Mrs. Charming (I think you were on the MTB thread with me when you were pregnant with your 2nd?), we drove to DL over NYE and going wasn't bad, but on the way back we hit traffic just west of the Phoenix metro area (it was 9pm on a Sunday night).  OMG, it was miserable!  That was the one thing that made me want the NE corridor again cause at least there are exits to get off there, and alternate backroads and stuff.  Here we were just stuck!  We also went to DL in October, and I flew alone with 3 kids and that wasn't so bad either.  

I find that jobs here aren't terrible, but again, we're in Tucson, not Phoenix.  I don't know anyone who is out of work, but wishing they had a job.  Of course that doesn't mean there aren't plenty of people in that situation here, but it also isn't super prevalent.


----------



## nichellecr

I'm probably catching this thread too late but I just wanted to chime in as I too moved from Seattle to Phoenix. I rent in downtown Phoenix so I can't comment on some of your questions. It is generally dry here, especially with a/c and heaters - I use a cool air humidifier a lot.

Never seen a scorpion, rattlesnake, or black widow. That has partly to do with living downtown.

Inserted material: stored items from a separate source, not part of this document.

Lemma p2_main_ok fuel args s :
  starting s →
  ∃ s', main fs fuel args s = (r ← p2_spec fuel args; Ok (r, s')) ∧
    ∃ tm n, cells (p_heap s) !! tm = None ∧ p_heap s' = hset tm (Other (Int n)) (p_heap s).
Proof.
  intros (Hb & Hp & Hn). destruct s as [h pend nx sch]. simpl in Hb, Hp, Hn. subst pend nx.
  assert (Hany : ∀ n, ∃ s' : proc sblk, p_heap s' = hset (fresh_loc h) (Other (Int n)) h ∧
    ∃ tm n, cells h !! tm = None ∧ p_heap s' = hset tm (Other (Int n)) h).
  { intros n. exists (Proc (hset (fresh_loc h) (Other (Int n)) h) [] 0 sch). split; [done|].
    exists (fresh_loc h), n. split; [apply fresh_loc_fresh|done]. }
  unfold p2_spec. destruct (parse_args args) as [[c|]|u|x|] eqn:Hargs.
  2-5: destruct (Hany 0%Z) as (s' & _ & Hs'); exists s'; split; [|exact Hs']; unfold main;
    rewrite on_heap_malloc by done; cbv beta; unfold mbind at 1, M_bind, lift; by rewrite Hargs.
  destruct (p2_setup fuel args c h 0 sch Hb Hargs)
    as (tm & tp & kp & hp & h' & N1 & N2 & N3 & D1 & D2 & D3 & Hr & ->).
  change (Ok (Some c) ≫= ?k) with (k (Some c)). cbv beta iota.
  assert (Hmode : k_mode c = 1%Z ∨ k_mode c ≠ 1%Z) by (destruct (decide (k_mode c = 1%Z)); auto).
  destruct Hmode as [Em|Em].
  - destruct (Hany 0%Z) as (s' & _ & Hs'). exists s'. split; [|exact Hs'].
    exact (p2_parallel_ok args c hp tm tp kp h' sch (cells h) Hr fuel s' Em).
  - destruct (p2_sequential_ok args c hp tm tp kp h' sch (cells h) Hr (p2_args _ _ Hargs) ltac:(by split_and!)
      fuel Em) as (s' & n & Hs' & E).
    exists s'. split; [exact E|]. exists tm, n. split; [done|]. rewrite Hs'. cbn [p_heap]. unfold hset. by rewrite Hb.
Qed.

(** C11: main of Project2 does what its specification says on every branch, in sequence and in the
    PARALLEL mode, whatever the schedule: in sequence it writes the listing with the counts and
    reports their sum; in the PARALLEL mode, once the tree is walked and the file opens, it joins
    a thread whose identifier was never written. When it returns there is nothing left in
    memory but the global [totalMatches]. *)
Theorem p2_main_refines_spec fuel args s :
  starting s →
  ∃ s', main fs fuel args s = (r ← p2_spec fuel args; Ok (r, s')) ∧
    ∃ tm n, cells (p_heap s) !! tm = None ∧ p_heap s' = hset tm (Other (Int n)) (p_heap s).
Proof. exact (p2_main_ok fuel args s). Qed.
End project2.

(** ** Examples *)
Lemma p2_main_refines_spec_witness :
  (∃ s', Project2.main seq_fs 256 (seq_args "0") (seq_start []) =
    Ok (Run 0 (report (lit "r") (lit "output.txt") 3 3 (lit "int")) (lit "out", seq_file), s')) ∧
  Project2.main seq_fs 256 (seq_args "1") (seq_start [[0]; []; [1]]) = Ub Uninit.
Proof.
  split.
  - destruct (p2_main_refines_spec seq_fs 256 (seq_args "0") (seq_start [])) as (s' & E & _); [done|].
    exists s'. rewrite E. vm_compute. reflexivity.
  - destruct (p2_main_refines_spec seq_fs 256 (seq_args "1") (seq_start [[0]; []; [1]])) as (s' & E & _); [done|].
    rewrite E. vm_compute. reflexivity.
Defined.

I give tours of downtown Phoenix so if you have questions about that, I can answer just about anything.


----------



## GottaLuvMickey

SD33 said:


> Hey all,
> 
> I asked some questions about moving to and living in Arizona on here a while back and everyone was really helpful and cool (much better than City-data.com), so I thought I would ask again. My wife and I visited down there in September and fell in love with the place. We are now officially relocating from Seattle to the Phoenix area summer of 2012.
> 
> My current question is about air conditioning. How much does it cost to install a system? Do most new homes come with it installed? How much do you spend on average per month and what months do you operate it and at what temperatures? Also, does anyone use a swamp cooler and what happens during the monsoon seasons?
> 
> I would like to think that when we move we will be able to find a nice 2000-2600 square foot home that can be kept at a comfortable temperature the whole year without pinching pennies, but is this realistic? We loved Arizona, even in the 110 degree weather because we always knew we could find some AC when we needed it. But do those of you who actually live there put up with a certain amount of uncomfortableness in your homes in order to save money?
> 
> Also, is it better/cheaper to use AC if you have a single story home vs. a two story home?
> 
> Ok, I think that is all for now : )
> 
> Thanks for any information you can provide!

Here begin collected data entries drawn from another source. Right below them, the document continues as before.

(** The search of either mode: the list, the counter, the list of identifiers, and what was left. *)
Lemma rev1_search_ok kw hp tm tl mode fuel root h sch (B0 : smem) :
  let B := <[tl:=Other (TidList None None 0)]> B0 in
  let run := if decide (mode = 1%Z) then
               printDirPar race fs kw (Some tm) (Some tl) fuel root (Some hp) 1;;
               MakeAllThreadsJoin race fs kw (Some tm) (Some tl)
             else on_heap (printDirSeq fs kw (Some tm) fuel root (Some hp) 1) in
  seq_repr hp tm B (0%Z, 0) h [] → B0 !! tl = None → B0 !! tm = None → tl ≠ tm →
  (∀ l, mode = 1%Z → walk (fs_dir fs) abspath (Exits (-1)) fuel root 1 = Ok l →
     l ≠ [] → 0 ∈ mjoin (take (length l) sch)) →
  match walk (fs_dir fs) abspath (Exits (-1)) fuel root 1 with
  | Ok l =>
      if decide (mode = 1%Z ∧ length l = 0) then run (Proc h [] 0 sch) = Ub NullDeref
      else ∃ s ns k B1 n j total, run (Proc h [] 0 sch) = Ok (tt, s) ∧ p_pending s = [] ∧
             mode_total mode kw ((1%Z, root) :: l) total ∧
             seq_repr hp tm B1 (total, n) (p_heap s) (built kw root l) ∧
             registered B1 tl ns k ∧ B1 !! tm = None ∧ leaked j B0 (outside B1 (tl :: ns.*1)) ∧
             j + n = words_seen fs ((1%Z, root) :: l)
  | Ub u => run (Proc h [] 0 sch) = Ub u
  | Exits c => run (Proc h [] 0 sch) = Exits c
  | NoFuel => run (Proc h [] 0 sch) = NoFuel
  end.
Proof.
  intros B run Hr Htl Htm D Htime. subst run. pose proof (search_test_rev1_counts None tm fs kw) as Hsearch. unfold mode_total.
  assert (HB : outside B [tl] = B0).
  { rewrite outside_cons, outside_nil. subst B. by rewrite delete_insert_id. }
  destruct (decide (mode = 1%Z)) as [Em|Em].
  - destruct Hr as (es & R & Ho & He & Hint & Hl). apply fmap_nil_inv in He as ->. apply leaked_0_eq in Hl.
    assert (Rtl : R !! tl = Some (Other (TidList None None 0))).
    { assert (E : delete tm R !! tl = B !! tl) by by rewrite Hl. subst B.
      by rewrite lookup_delete_ne, lookup_insert_eq in E. }
    pose proof (rev1_par_walk kw hp tm tl B0 fuel h sch R root Ho Hint Rtl) as Hwalk.
    rewrite <- outside_delete, Hl in Hwalk. specialize (Hwalk HB).
    destruct (walk (fs_dir fs) abspath (Exits (-1)) fuel root 1) as [l|u|c|] eqn:Hw.
    2:{ by apply bind_Ub. } 2:{ by apply bind_Exits. } 2:{ unfold mbind, M_bind. by rewrite Hwalk. }
    destruct Hwalk as (s & H1 & Hs). destruct l as [|x l].
    + rewrite decide_True by done. erewrite bind_Ok by exact H1. by eapply par_nobody.
    + rewrite decide_False by (intros [_ ?]; done).
      destruct (par_joined _ _ _ _ _ s sch root (x :: l) Hs ltac:(done)) as (s' & ns & k & R' & total & H2 & ? & ? & ? & ? & ?).
      { by apply Htime. }
      exists s', ns, k, (delete tm R'), 0, (words_seen fs ((1%Z, root) :: x :: l)), total.
      split; [by erewrite bind_Ok by exact H1|].
      split_and!; try done; apply lookup_delete_eq.
  - pose proof (seq_build_fails fs kw hp tm _ _ Hsearch _ fuel h root Hr) as Hfail.
    pose proof (λ l, seq_build fs kw hp tm _ _ Hsearch _ fuel h root l Hr) as Hok.
    destruct (walk (fs_dir fs) abspath (Exits (-1)) fuel root 1) as [l|u|c|];
      [|by unfold on_heap; cbn [p_heap]; unfold printDirSeq; setoid_rewrite Hfail..].
    rewrite decide_False by tauto. destruct (Hok l eq_refl) as (h' & H1 & Hr1). rewrite tally_rev1 in Hr1.
    eexists _, [], 0, B, _, 0, _. split; [by apply on_heap_ok|]. cbn [p_heap p_pending]. split; [done|].
    split; [reflexivity|]. split; [exact Hr1|]. split; [apply registered_nil; subst B; apply lookup_insert_eq|].
    split; [subst B; by rewrite lookup_insert_ne|]. split; [simpl; rewrite HB; apply leaked_0|done].
Qed.
Lemma minv_step s s' fin cur :
  minv s fin cur → mstep s s' → ∃ fin' cur', minv s' fin' cur'.
Proof using.
  intros Hi Hst.
  destruct Hst as [? ? [i script seg sem cs t rq tk Hc Hpos|i r rs seg sem cs t rq tk Hc
    |i a a' rs seg seg' sem cs t rq tk Hc Ha E|i seg sem cs t rq tk Hc]|seg seg' sem cs t t' rq rq' tk out Hrun E].
  - pose proof (mi_sem _ _ _ Hi) as Hs. simpl in Hs. destruct cur as [h|]; [lia|]. subst sem.
    destruct (mi_others _ _ _ Hi i _ Hc ltac:(done)) as [?|[= ->]]; [done|].
    exists fin, (Some (Holder i [] AIdle (script_of i))).
    apply (minv_move _ seg fin None i (CWaits (script_of i)) (Holder i [] AIdle (script_of i)) Hi); try done; [by right|].
    exact (mi_one _ _ _ Hi).
  - destruct (adding_holder _ _ _ _ _ _ Hi Hc) as (b & -> & Hscr).
    pose proof (mi_sem _ _ _ Hi) as Hs. simpl in Hs. subst sem.
    exists fin, (Some (Holder i (b ++ [r]) (AScan r 0) rs)).
    apply (minv_move _ seg fin _ i (CAdds AIdle (r :: rs)) (Holder i (b ++ [r]) (AScan r 0) rs) Hi); try done; [by left| |].
    + simpl. by rewrite Hscr, <- app_assoc.
    + pose proof (run_more _ _ _ r (mi_one _ _ _ Hi)) as Hm. unfold order, begun in *. simpl in *.
      rewrite <- app_assoc in Hm. eapply rtc_r; [exact Hm|]. by apply q_client.
  - destruct (adding_holder _ _ _ _ _ _ Hi Hc) as (b & -> & Hscr).
    pose proof (mi_sem _ _ _ Hi) as Hs. simpl in Hs. subst sem.
    exists fin, (Some (Holder i b a' rs)).
    apply (minv_move _ seg' fin _ i (CAdds a rs) (Holder i b a' rs) Hi); try done; [by left|].
    eapply rtc_r; [exact (mi_one _ _ _ Hi)|]. apply q_client. unfold client_step, as_one.
    cbn [client todo segment server RQptr taken pc from_option h_pc ms_seg ms_server ms_rq ms_taken].
    destruct a; [done|..]; by rewrite E.
  - destruct (adding_holder _ _ _ _ _ _ Hi Hc) as (b & -> & Hscr).
    destruct Hi as [Hl Hs [Hnd Hf] _ Ho Hone]. simpl in *. apply lookup_lt_Some in Hc as Hlt.
    exists (fin ++ [i]), None. constructor; simpl; try done.
    + by rewrite length_insert.
    + lia.
    + assert (Hnot : i ∉ fin) by (rewrite Hf; congruence). split.
      * apply NoDup_app. split; [done|]. split; [|apply NoDup_singleton].
        by intros j Hj ->%list_elem_of_singleton.
      * intros j. rewrite elem_of_app, list_elem_of_singleton, Hf. destruct (decide (j = i)) as [->|Hne].
        -- rewrite list_lookup_insert_eq by done. tauto.
        -- rewrite list_lookup_insert_ne by done. tauto.
    + intros j q Hj _. destruct (decide (j = i)) as [->|Hne].
      * rewrite list_lookup_insert_eq in Hj by done. injection Hj as <-. by left.
      * rewrite list_lookup_insert_ne in Hj by done. apply (Ho j q Hj). simpl. congruence.
    + unfold order, begun in *. simpl in *. rewrite fmap_app, mjoin_app.
      change (mjoin (script_of <$> [i])) with (script_of i ++ []). rewrite !app_nil_r, Hscr, app_nil_r. exact Hone.
  - exists fin, cur. destruct Hi as [Hl Hs Hf Hc Ho Hone]. constructor; simpl in *; try done.
    eapply rtc_r; [exact Hone|]. apply q_server. unfold server_step, as_one. simpl. by rewrite Hrun, E.
Qed.

Lemma minv_run s : rtc mstep (m_init scripts n) s → ∃ fin cur, minv s fin cur.
Proof using.
  intros Hr. apply (rtc_preserves mstep (λ s, ∃ fin cur, minv s fin cur) (m_init scripts n) s); [|exact Hr|].
  - intros s1 s2 (f & c & Hi). by eapply minv_step.
  - exists [], None. apply minv_init.
Qed.

(** ** What was begun is a part of what the clients have *)
Lemma all_scripts : script_of <$> seq 0 (length scripts) = scripts.
Proof using. apply fmap_lookup_seq. Qed.

Lemma indices_part idx :
  NoDup idx → (∀ i, i ∈ idx → i < length scripts) →
  ∃ rest, mjoin scripts ≡ₚ mjoin (script_of <$> idx) ++ rest.
Proof using.
  intros Hnd Hlt. assert (idx ⊆+ seq 0 (length scripts)) as Hsub.
  { apply NoDup_submseteq; [done|]. intros i Hi. apply elem_of_seq. specialize (Hlt i Hi). lia. }
  apply submseteq_Permutation in Hsub as [k Hk]. exists (mjoin (script_of <$> k)).
  rewrite <- mjoin_app, <- fmap_app, <- all_scripts at 1. by rewrite Hk.
Qed.

Lemma order_part s fin cur : minv s fin cur → ∃ rest, mjoin scripts ≡ₚ order fin cur ++ rest.
Proof using.
  intros [Hl _ [Hnd Hf] Hc _ _].
  assert (Hlt : ∀ i, i ∈ fin → i < length scripts).
  { intros i Hi. apply Hf, lookup_lt_Some in Hi. lia. }
  destruct cur as [[i b a l]|].
  - destruct (Hc _ eq_refl) as [Hi Hscr]. simpl in *.
    destruct (indices_part (fin ++ [i])) as [rest Hr].
    + apply NoDup_app. split; [done|]. split; [|apply NoDup_singleton].
      intros j Hj ->%list_elem_of_singleton. apply Hf in Hj. congruence.
    + intros j [Hj|Hj%list_elem_of_singleton]%elem_of_app; [by apply Hlt|subst j].
      apply lookup_lt_Some in Hi. lia.
    + exists (l ++ rest). rewrite Hr, fmap_app, mjoin_app.
      change (mjoin (script_of <$> [i])) with (script_of i ++ []). rewrite app_nil_r, Hscr.
      unfold order, begun. simpl. by rewrite <- !app_assoc.
  - destruct (indices_part fin Hnd Hlt) as [rest Hr]. exists rest. rewrite Hr. unfold order, begun. simpl.
    by rewrite app_nil_r.
Qed.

Sorry if I repeat anything other people have said, I haven't read responses yet... but....

It's definitely cheaper to have a one story home than a two!  Most houses (all as far as I know) have a/c in them.  Some have swamp coolers, but from my experience with those when I lived in New Mexico, they're useless most of the time!    I live just southeast of Phoenix, in a 1,600 sqft house that was built in 2001, we keep the house at 85 during the day and 80 at night during the summer (May-September usually) and we pay about $250-$300 a month for our electricity.  There are 2 adults and a 2 year old in our house, so we don't use a lot of electric other than the basics...  On the plus side, there seems to be a LOT of people moving here from the Seattle area, so hopefully you'll feel right at home down here!


----------



## azdisneylover

Wow! There are lots of AZers on the boards! So cool! This AZer is on the west side of Phoenix (closer to DL! ). Used to live on South Mountain for 16 years, and moved to the west side of town about 10 years ago. I agree with the prior posters. Planting a few choice trees to provide shade to your home in the summer, will help with keeping it comfortable. 
When I lived on S.Mtn, I saw 2 tarantulas in my neighbor's driveway, found scorpions on a daily basis in my pool, and black widows were common. Now, I have seen an occasional black widow. 
The drive to CA is boring, scenery wise, but knowing we can get to DL in 5-5 1/2 hours is a nice treat, plus, when daylight saving time ends in Oct, we are once again an hour ahead of CA!


----------



## PHXscuba

azdisneylover said:


> I saw 2 tarantulas in my neighbor's driveway, found scorpions on a daily basis in my pool, and black widows were common. Now, I have seen an occasional black widow.



Reasons 1-1000 why we bucked the big real estate trends almost six years ago and moved closer INTO town (developed) vs. building a house out on the edges farther than we lived at the time! Every time we'd get serious about looking at acreage, another friend out there would find something crawly (or slithery) in their garage, bathroom, bed, etc. Not for me!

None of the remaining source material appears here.